If voters back the bond issue, money for repairs and renovations will be available early in 2002. Michael A. Eugene, the district’s chief operating officer, called the bond issue a “stop-gap measure” because it still falls short of the $1.4 billion needed.
Nevertheless, the bond issue, along with the state matching funds, would provide the district with enough money to spend about $100 million on facilities improvements annually until about 2010. Regardless of the outcome of the vote, school officials say they will begin replacing the roofs on 16 schools this summer.
While the average age of a public school nationwide was 42 in 1998, according to the National Center for Education Statistics, Mr. Eugene said the average age of Cleveland’s 122 schools is 51. All but five Cleveland schools flunked a review of minimum state school building standards. Public schools in Cleveland, Mr. Eugene said, also fell victim to “25 years of deferred maintenance.”
In the 1990s, the district’s custodial staff was cut in half and now has about 500 employees, the trade staff was reduced from 250 to 47 workers, and the engineering staff of 35 was eliminated and not reinstated until recently.
“We have to get more people from the community to see how bad the general problems really are,” Mr. Eugene said.
The Challenge
Although the Cleveland Teachers Union, the AFL-CIO, and several state and local politicians are backing the bond issue, the district suffered a temporary setback last month when George Forbes, the president of the local chapter of the National Association for the Advancement of Colored People, announced opposition to the bond proposal.
Mr. Forbes, who did not return telephone calls for this story, has said the NAACP feared that contracts would be given to the mayor’s friends and that minority contractors would be overlooked. But Mr. Forbes, a longtime foe of Mayor Michael R. White, and the NAACP reversed that decision days later after pressure from state and local leaders.
Despite the lack of unity on the bond issue, Mr. White said in a recent interview that he was confident the bond issue would pass. He declined to comment on Mr. Forbes’ allegations of favoritism in awarding contracts.
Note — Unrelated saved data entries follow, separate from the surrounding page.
(* ===== verification/FsTrunc.v ===== *)
(** * Truncation and the end of an inode

    [itrunc] and [iput] of [kernel/fs.c]: the blocks of an inode that lost its
    last link and its last reference go back to the free map, all of them and
    nothing else. *)

From S2P Require Import Prelude SleepLock Bio Layout Log BlockLayer ProcDefs Fs FsAlloc FsInode.
From S2P Require Import FsCache.

(** The view after freeing the blocks of a list, 0 standing for no block. *)
Definition free1 (sb : superblock) (v : lview) (b : Z) : lview :=
  if b =? 0 then v else l_free sb b v.
Definition freed (sb : superblock) (v : lview) (l : list Z) : lview := foldl (free1 sb) v l.

(** The blocks of [l] can be freed, with room for [n] more blocks in the log. *)
Record can_free (sb : superblock) (n : nat) (v : lview) (l : list Z) : Prop := {
  cf_wf : alloc_wf sb (lv_blocks v);
  cf_pend : lv_pend v = ∅;
  cf_size : (size (lv_held v) <= 1)%nat;
  cf_held : forall x i, lv_held v !! x = Some i ->
    (x ∉ bmset sb) /\ (x ∉ l) /\ (0 <= x < sb_size sb -> used sb (lv_blocks v) x = true);
  cf_avail : avail sb v n;
  cf_data : forall b, b ∈ l -> b <> 0 -> data_blk sb (lv_blocks v) b;
  cf_nodup : NoDup (filter (fun b => b <> 0) l) }.

Section freed.
Context (sb : superblock) (n : nat).

Lemma data_blk_free v b a :
  alloc_wf sb (lv_blocks v) -> data_blk sb (lv_blocks v) b -> data_blk sb (lv_blocks v) a ->
  a <> b -> data_blk sb (lv_blocks (l_free sb b v)) a.
Proof.
  intros Hw [Hb _ _ _ _] [H1 H2 H3 H4 H5] Hne. constructor; try done.
  - rewrite used_free by (done || lia). by rewrite decide_False.
  - by rewrite free_blocks_other by (done || lia).
Qed.

Lemma can_free_tail v b l : can_free sb n v (b :: l) -> can_free sb n (free1 sb v b) l.
Proof.
  intros [H1 H2 H3 H4 H5 H6 H7]. unfold free1. destruct (Z.eqb_spec b 0) as [->|Hb].
  - constructor; try done.
    + intros x i Hx. destruct (H4 _ _ Hx) as (? & ? & ?). set_solver.
    + intros a Ha. apply H6. set_solver.
  - assert (Hdb : data_blk sb (lv_blocks v) b) by (apply H6; [set_solver|done]).
    pose proof Hdb as [Hr Hu Hsome Hbm Hino].
    rewrite filter_cons_True in H7 by done. apply NoDup_cons in H7 as [Hnin H7].
    constructor; try done.
    + by apply alloc_wf_free.
    + intros x i Hx. destruct (H4 x i) as (Hx1 & Hx2 & Hx3); [done|]. split; [done|].
      split; [set_solver|]. intros Hrx. rewrite used_free by (done || lia). rewrite Hx3 by done.
      rewrite decide_False; [done|]. set_solver.
    + apply (avail_bm sb v n _ _ H5). apply (BBLOCK_bmset sb (lv_blocks v)); [done|lia].
    + intros a Ha Hne. apply data_blk_free; [done|done| |].
      * apply H6; [set_solver|done].
      * intros ->. apply Hnin. by apply list_elem_of_filter.
Qed.

Lemma freed_ok v l : can_free sb n v l -> can_free sb n (freed sb v l) [].
Proof.
  revert v. induction l as [|b l IH]; intros v Hc; [done|]. apply IH. by apply can_free_tail.
Qed.

Lemma freed_other v l x :
  can_free sb n v l -> (x ∉ bmset sb) -> lv_blocks (freed sb v l) !! x = lv_blocks v !! x.
Proof.
  revert v. induction l as [|b l IH]; intros v Hc Hx; [done|]. cbn [freed foldl].
  change (foldl (free1 sb) ?a l) with (freed sb a l).
  rewrite IH by (done || by apply can_free_tail). unfold free1. destruct (Z.eqb_spec b 0); [done|].
  pose proof (cf_data _ _ _ _ Hc b ltac:(set_solver) ltac:(done)) as [].
  apply free_blocks_other; [apply Hc|done|lia].
Qed.

Lemma freed_used v l x :
  can_free sb n v l -> 0 <= x < sb_size sb ->
  used sb (lv_blocks (freed sb v l)) x =
    if decide (x <> 0 /\ x ∈ l) then false else used sb (lv_blocks v) x.
Proof.
  revert v. induction l as [|b l IH]; intros v Hc Hx.
  { rewrite decide_False; [done|]. set_solver. }
  cbn [freed foldl]. change (foldl (free1 sb) ?a l) with (freed sb a l).
  rewrite IH by (done || by apply can_free_tail). unfold free1.
  destruct (Z.eqb_spec b 0) as [->|Hb].
  - rewrite (decide_ext _ (x <> 0 /\ x ∈ 0 :: l)); [done|]. rewrite elem_of_cons. tauto.
  - pose proof (cf_data _ _ _ _ Hc b ltac:(set_solver) ltac:(done)) as [].
    rewrite used_free by (apply Hc || lia).
    destruct (decide (x = b)) as [->|Hne].
    + rewrite (decide_True (P := b <> 0 /\ b ∈ b :: l)) by (split; [done|left]). by case_decide.
    + rewrite (decide_ext _ (x <> 0 /\ x ∈ b :: l)); [done|]. rewrite elem_of_cons. tauto.
Qed.

Lemma freed_held v l : lv_held (freed sb v l) = lv_held v.
Proof.
  revert v. induction l as [|b l IH]; intros v; [done|]. cbn [freed foldl].
  change (foldl (free1 sb) ?a l) with (freed sb a l). rewrite IH. unfold free1. by case_match.
Qed.

Lemma can_free_l v l l' : can_free sb n v (l ++ l') -> can_free sb n v l.
Proof.
  intros [H1 H2 H3 H4 H5 H6 H7]. constructor; try done.
  - intros x i Hx. destruct (H4 x i Hx) as (? & Hn & ?). rewrite elem_of_app in Hn. tauto.
  - intros b Hb. apply H6. apply elem_of_app. by left.
  - rewrite filter_app in H7. by apply NoDup_app in H7 as [? _].
Qed.

Lemma can_free_r v l l' : can_free sb n v (l ++ l') -> can_free sb n (freed sb v l) l'.
Proof.
  revert v. induction l as [|b l IH]; intros v Hc; [done|]. apply IH. by apply can_free_tail.
Qed.

Lemma freed_app v l l' : freed sb v (l ++ l') = freed sb (freed sb v l) l'.
Proof. apply foldl_app. Qed.

Lemma freed_zeros v k : freed sb v (replicate k 0) = v.
Proof. induction k as [|k IH]; [done|]. exact IH. Qed.

Lemma freed_take v x i l : freed sb (l_take x i v) l = l_take x i (freed sb v l).
Proof.
  revert v. induction l as [|b l IH]; intros v; [done|].
  change (freed sb ?v (b :: l)) with (freed sb (free1 sb v b) l). rewrite <- IH. f_equal.
  unfold free1. by case_match.
Qed.
End freed.

Lemma NoDup_filter_fmap (f : nat -> Z) (l : list nat) :
  NoDup l -> (forall i j, i ∈ l -> j ∈ l -> f i = f j -> f i <> 0 -> i = j) ->
  NoDup (filter (fun b => b <> 0) (f <$> l)).
Proof.
  induction l as [|i l IH]; intros Hnd Hinj; [constructor|]. apply NoDup_cons in Hnd as [Hi Hnd].
  cbn [fmap list_fmap]. assert (IH' : NoDup (filter (fun b => b <> 0) (f <$> l))).
  { apply IH; [done|]. intros a b Ha Hb. apply Hinj; by apply list_elem_of_further. }
  destruct (decide (f i <> 0)) as [Hne|Hz].
  - rewrite filter_cons_True by done. apply NoDup_cons. split; [|done].
    intros [_ (j & Ej & Hj)%list_elem_of_fmap]%list_elem_of_filter. apply Hi.
    rewrite (Hinj i j); [done|left|by apply list_elem_of_further|done|done].
  - by rewrite filter_cons_False by done.
Qed.

(** All the blocks of an inode: the direct ones, those of the indirect block
    and the indirect block. *)
Definition inode_blocks (bl : gmap Z (list Z)) (d : dinode) : list Z :=
  (addr_of bl d <$> seq 0 NBLOCKS) ++ [ind_of d].

Lemma elem_inode_blocks bl d x : x <> 0 -> x ∈ inode_blocks bl d <-> owned bl d x.
Proof.
  intros Hx. unfold inode_blocks, owned. rewrite elem_of_app, list_elem_of_singleton, list_elem_of_fmap.
  split.
  - intros [(bn & -> & Hbn%elem_of_seq)| ->]; (split; [done|]); [right|by left].
    exists bn. split; [lia|done].
  - intros [_ [->|(bn & Hbn & <-)]]; [by right|left]. exists bn. split; [done|].
    apply elem_of_seq. lia.
Qed.

Lemma inode_can_free sb v n d :
  alloc_wf sb (lv_blocks v) -> inode_wf sb (lv_blocks v) d -> lv_held v = ∅ -> lv_pend v = ∅ ->
  avail sb v n -> can_free sb n v (inode_blocks (lv_blocks v) d).
Proof.
  intros Hw Hi Hh Hp Ha. constructor; try done.
  - rewrite Hh. apply Nat.le_0_l.
  - intros x i. by rewrite Hh.
  - intros b Hb Hne. apply (iw_data _ _ _ Hi). by apply elem_inode_blocks.
  - unfold inode_blocks. rewrite filter_app. apply NoDup_app. split_and!.
    + apply NoDup_filter_fmap; [apply NoDup_seq|]. intros i j Hi'%elem_of_seq Hj%elem_of_seq.
      apply (iw_inj _ _ _ Hi); lia.
    + intros x [Hne (bn & -> & Hbn%elem_of_seq)%list_elem_of_fmap]%list_elem_of_filter.
      intros [_ Hx%list_elem_of_singleton]%list_elem_of_filter.
      by apply (iw_ind _ _ _ Hi bn ltac:(lia)) in Hne.
    + destruct (decide (ind_of d <> 0)); [rewrite filter_cons_True by done; apply NoDup_singleton|].
      rewrite filter_cons_False by done. constructor.
Qed.

Lemma l_iupdate_wf sb i v :
  alloc_wf sb (lv_blocks v) -> dinode_ok (i_d i) -> 0 <= i_inum i < sb_ninodes sb ->
  alloc_wf sb (lv_blocks (l_iupdate sb i v)).
Proof.
  intros Hw Hok Hr. pose proof (IBLOCK_iset sb _ _ Hw Hr) as Hin.
  destruct (aw_ib _ _ Hw _ Hin) as [[x Hx] Hnb]. apply alloc_wf_insert; [done|done|].
  rewrite (block_of_some _ _ _ Hx). apply put_dinode_ok; [done| |apply ino_slot_bound].
  by eapply (aw_ok _ _ Hw).
Qed.

Lemma l_iupdate_held sb i v : lv_held (l_iupdate sb i v) = lv_held v.
Proof. done. Qed.
Lemma l_iupdate_pend sb i v : lv_pend (l_iupdate sb i v) = lv_pend v.
Proof. done. Qed.
Lemma l_iupdate_can_log sb i v :
  lv_op v = true -> can_log (l_iupdate sb i v) (IBLOCK (i_inum i) sb).
Proof. intros Ho. split; [done|left]. by apply elem_of_union_l, elem_of_singleton. Qed.

(** An inode without blocks. *)
Definition empty_d (d : dinode) : dinode :=
  d_with_size 0 (d_with_addrs (replicate (S NDIRECT) 0) d).

Lemma empty_d_ok d : dinode_ok d -> dinode_ok (empty_d d).
Proof. intros []. constructor; try done. by apply (Forall_replicate _ (S NDIRECT)). Qed.

Section trunc.
Context {B D : Type} `{BlockLayer B} (p : proc).
Implicit Types (s : fs B D) (v : lview).

Lemma can_free_ready sb n v l : can_free sb n v l -> alloc_ready sb v.
Proof.
  intros Hc. split; [apply Hc|]. split; [apply Hc|]. intros x i Hx.
  by destruct (cf_held _ _ _ _ Hc x i Hx) as (? & _ & ?).
Qed.

Lemma bfree_head s v n b l (Q : unit -> fs B D -> Prop) :
  let sb := fs_sb s in
  fsrep p s v -> can_free sb n v (b :: l) -> b <> 0 ->
  (forall bk, fsrep p (set_blk bk s) (free1 sb v b) -> Q tt (set_blk bk s)) ->
  wp (bfree p ROOTDEV b) Q s.
Proof.
  intros sb Hs Hc Hb HQ. pose proof (cf_data _ _ _ _ Hc b ltac:(set_solver) Hb) as [].
  apply (bfree_spec p s v b); try done.
  - apply Hc. - by eapply can_free_ready.
  - apply (avail_mono sb v n); [apply Hc|lia].
  - fold sb. lia.
  - intros bk Hbk. apply HQ. unfold free1. by destruct (Z.eqb_spec b 0).
Qed.

Definition ind_entries (a : list Z) (j k : nat) : list Z :=
  (fun j => get_le 4 (4 * j) a) <$> seq j k.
Barbara Byrd-Bennett, the district’s chief executive officer, said she was saddened and disappointed by the NAACP’s initial opposition. Last month, Ms. Byrd-Bennett and Mr. White created a bond-accountability commission that would monitor how money generated from the bond and levy would be spent.
The 24-member commission, which is made up of business and community leaders, will be led by former U.S. Rep. Louis Stokes, an Ohio Democrat, and Robert Gillespie, a former chief executive officer of KeyCorp, a Cleveland- based financial institution.
Some local leaders have called for an itemized account of what repairs and renovations would be made to reassure voters and hold the district more accountable.
In an April 9 letter to Ms. Byrd-Bennett, Michael D. Polensek, the City Council president, wrote: “I must tell you that many of us have been used and lied to in the past as it pertains to [school] building improvements in each of our wards ....”
Mr. Eugene said district officials are developing a plan to prioritize schools’ renovation needs.
In a televised town hall meeting last week, Ms. Byrd-Bennett pledged to resign if money from the bond issue was mismanaged. The school board also has approved a resolution encouraging the district to award 20 percent of the construction projects to minority-owned firms, 5 percent to female-owned businesses, and 20 percent local contractors.